━━━ Record set ━━━
(** *** Strings *)

#[local] Arguments rune_len : simpl never.
#[local] Arguments is_ascii : simpl never.

Definition chunk_bytes (c : chunk) : list ascii :=
  match c with Single a => [a] | Multi l => l | Bad => replacement end.

Definition chunk_ok (c : chunk) : Prop :=
  match c with
  | Single a => is_ascii a = true
  | Multi l => rune_len l = length l /\ (exists a t, l = a :: t /\ 128 <= code a)
  | Bad => True
  end.

Lemma between_spec lo c hi : between lo c hi = true <-> lo <= c <= hi.
Proof. unfold between. rewrite andb_true_iff, !Z.leb_le. done. Qed.

(** A sequence is recognised whatever follows it. *)
Lemma rune_len_take l n r :
  rune_len l = S n -> rune_len (take (S n) l ++ r) = S n /\ length (take (S n) l) = S n.
Proof.
  destruct l as [|a [|b l]]; [done..|]. unfold rune_len.
  destruct (between 0xC2 _ _ && _) eqn:E2.
  { intros [= <-]. simpl. by rewrite E2. }
  destruct l as [|e l]; [done|]. destruct (between 0x80 (code e) _ && (_ || _)) eqn:E3.
  { intros [= <-]. simpl. by rewrite E2, E3. }
  destruct l as [|f l]; [done|]. destruct (_ && _ && _) eqn:E4; [|done].
  intros [= <-]. simpl. by rewrite E2, E3, E4.
Qed.

Lemma rune_len_head a t n : rune_len (a :: t) = S n -> 128 <= code a.
Proof.
  unfold rune_len. intros Hr. destruct (Z.ltb_spec (code a) 128) as [Hlt|]; [|done].
  assert (forall lo hi, 128 <= lo -> between lo (code a) hi = false) as Hb.
  { intros lo hi ?. apply not_true_iff_false. rewrite between_spec. lia. }
  assert (forall v, 128 <= v -> (code a =? v) = false) as He by (intros; apply Z.eqb_neq; lia).
  rewrite !Hb, !He in Hr by lia. simpl in Hr.
  destruct t as [|b [|e [|f t]]]; rewrite ?andb_false_r in Hr; done.
Qed.

Lemma chunks_ok fuel l : Forall chunk_ok (chunks_aux fuel l).
Proof.
  revert l. induction fuel as [|fuel IH]; intros [|a t]; try constructor.
  simpl. destruct (is_ascii a) eqn:Ea; [by constructor|].
  destruct (rune_len (a :: t)) as [|n] eqn:Er; [by constructor|].
  constructor; [|apply IH]. simpl.
  destruct (rune_len_take _ _ [] Er) as [H1 H2]. rewrite app_nil_r in H1. simpl in H1, H2.
  split; [congruence|]. exists a, (take n t). split; [done|]. by apply rune_len_head in Er.
Qed.

Lemma chunks_bytes fuel l :
  (length l <= fuel)%nat ->
  forallb (fun c => match c with Bad => false | _ => true end) (chunks_aux fuel l) = true ->
  concat (map chunk_bytes (chunks_aux fuel l)) = l.
Proof.
  revert l. induction fuel as [|fuel IH]; intros [|a t]; simpl; try done; [lia|]. intros Hl.
  destruct (is_ascii a); simpl.
  { intros ?. rewrite IH; [done|lia|done]. }
  destruct (rune_len _) as [|n] eqn:Er; simpl; [done|]. intros ?.
  rewrite IH; [by rewrite take_drop| |done]. rewrite length_drop. lia.
Qed.

(** Texts of runes can be put together. *)
Lemma chunks_app f1 f2 l r :
  (length l <= f1)%nat -> (length l + length r <= f2)%nat ->
  forallb (fun c => match c with Bad => false | _ => true end) (chunks_aux f1 l) = true ->
  chunks_aux f2 (l ++ r) = chunks_aux f1 l ++ chunks_aux (f2 - length (chunks_aux f1 l)) r
  /\ (length (chunks_aux f1 l) <= length l)%nat.
Proof.
  revert f2 l. induction f1 as [|f1 IH]; intros f2 [|a t] Hl Hf; simpl; try (simpl in Hl; lia).
  { by rewrite Nat.sub_0_r. } { by rewrite Nat.sub_0_r. }
  simpl in Hl, Hf. destruct f2 as [|f2]; [lia|]. cbn [chunks_aux app].
  destruct (is_ascii a) eqn:Ea; simpl.
  - intros Hv. destruct (IH f2 t ltac:(lia) ltac:(lia) Hv) as [-> Hn]. split; [done|lia].
  - destruct (rune_len (a :: t)) as [|n] eqn:Er; [done|]. simpl. intros Hv.
    destruct (rune_len_take (a :: t) n (drop n t ++ r) Er) as [H1 H2]. simpl in H1, H2.
    assert (length (drop n t) = length t - n)%nat as Hd by apply length_drop.
    assert (n <= length t)%nat as Hn by (rewrite length_take in H2; lia).
    rewrite app_assoc, take_drop in H1. rewrite H1. simpl.
    rewrite take_app_le, drop_app_le by done.
    destruct (IH f2 (drop n t) ltac:(lia) ltac:(lia) Hv) as [-> Hk]. split; [done|lia].
Qed.

Lemma chunks_fuel f g l : (length l <= f)%nat -> (length l <= g)%nat -> chunks_aux f l = chunks_aux g l.
Proof.
  revert g l. induction f as [|f IH]; intros [|g] [|a t]; simpl; intros; try done; try lia.
  destruct (is_ascii a); [f_equal; apply IH; lia|]. destruct (rune_len (a :: t)) as [|n]; [f_equal; apply IH; lia|].
  f_equal. simpl. apply IH; rewrite length_drop; lia.
Qed.

Lemma valid_utf8_app s t : valid_utf8 s = true -> valid_utf8 t = true -> valid_utf8 (s +:+ t) = true.
Proof.
  unfold valid_utf8, chunks.
  rewrite bytes_app.
  intros Hs Ht. rewrite length_app.
  destruct (chunks_app _ _ (bytes s) (bytes t) (le_n _) (le_n _) Hs) as [-> Hn].
  rewrite forallb_app, Hs. simpl. by rewrite (chunks_fuel _ (length (bytes t))) by lia.
Qed.

Lemma unq_single fuel a r :
  is_ascii a = true ->
  unq (S fuel) (esc_chunk (Single a) ++ r)
  = match unq fuel r with Some (s, r') => Some (a :: s, r') | None => None end.
Proof.
  destruct a as [[] [] [] [] [] [] [] []]; intros Ha; first [discriminate Ha | reflexivity].
Qed.

Lemma unq_chunk fuel c r :
  chunk_ok c ->
  unq (S fuel) (esc_chunk c ++ r)
  = match unq fuel r with Some (s, r') => Some (chunk_bytes c ++ s, r') | None => None end.
Proof.
  destruct c as [a|l|]; [apply unq_single| |done]. intros [Hl (a & t & -> & Ha)].
  unfold esc_chunk. case_bool_decide as H1; [rewrite H1; reflexivity|].
  case_bool_decide as H2; [rewrite H2; reflexivity|]. clear H1 H2. simpl in Hl.
  assert (rune_len ((a :: t) ++ r) = S (length t)) as Hr.
  { destruct (rune_len_take (a :: t) (length t) r Hl) as [H1 _]. by rewrite take_ge in H1 by (simpl; lia). }
  cbn [unq app].
  rewrite (bool_decide_eq_false_2 (a = dq)) by (intros ->; compute in Ha; done).
  rewrite (bool_decide_eq_false_2 (a = bs)) by (intros ->; compute in Ha; done).
  unfold is_ascii. destruct (Z.ltb_spec (code a) 32); [lia|]. destruct (Z.ltb_spec (code a) 128); [lia|].
  simpl in Hr. rewrite Hr. simpl. rewrite firstn_app, firstn_all, Nat.sub_diag.
  rewrite skipn_app, skipn_all, Nat.sub_diag. simpl. by rewrite app_nil_r.
Qed.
━━━
▶ _What the exercise asks_
Working through the records, find each line containing the word "revert" and copy it.

▶ _The completed task_
  revert l. induction fuel as [|fuel IH]; intros [|a t]; try constructor.
  revert l. induction fuel as [|fuel IH]; intros [|a t]; simpl; try done; [lia|]. intros Hl.
  revert f2 l. induction f1 as [|f1 IH]; intros f2 [|a t] Hl Hf; simpl; try (simpl in Hl; lia).
  revert g l. induction f as [|f IH]; intros [|g] [|a t]; simpl; intros; try done; try lia.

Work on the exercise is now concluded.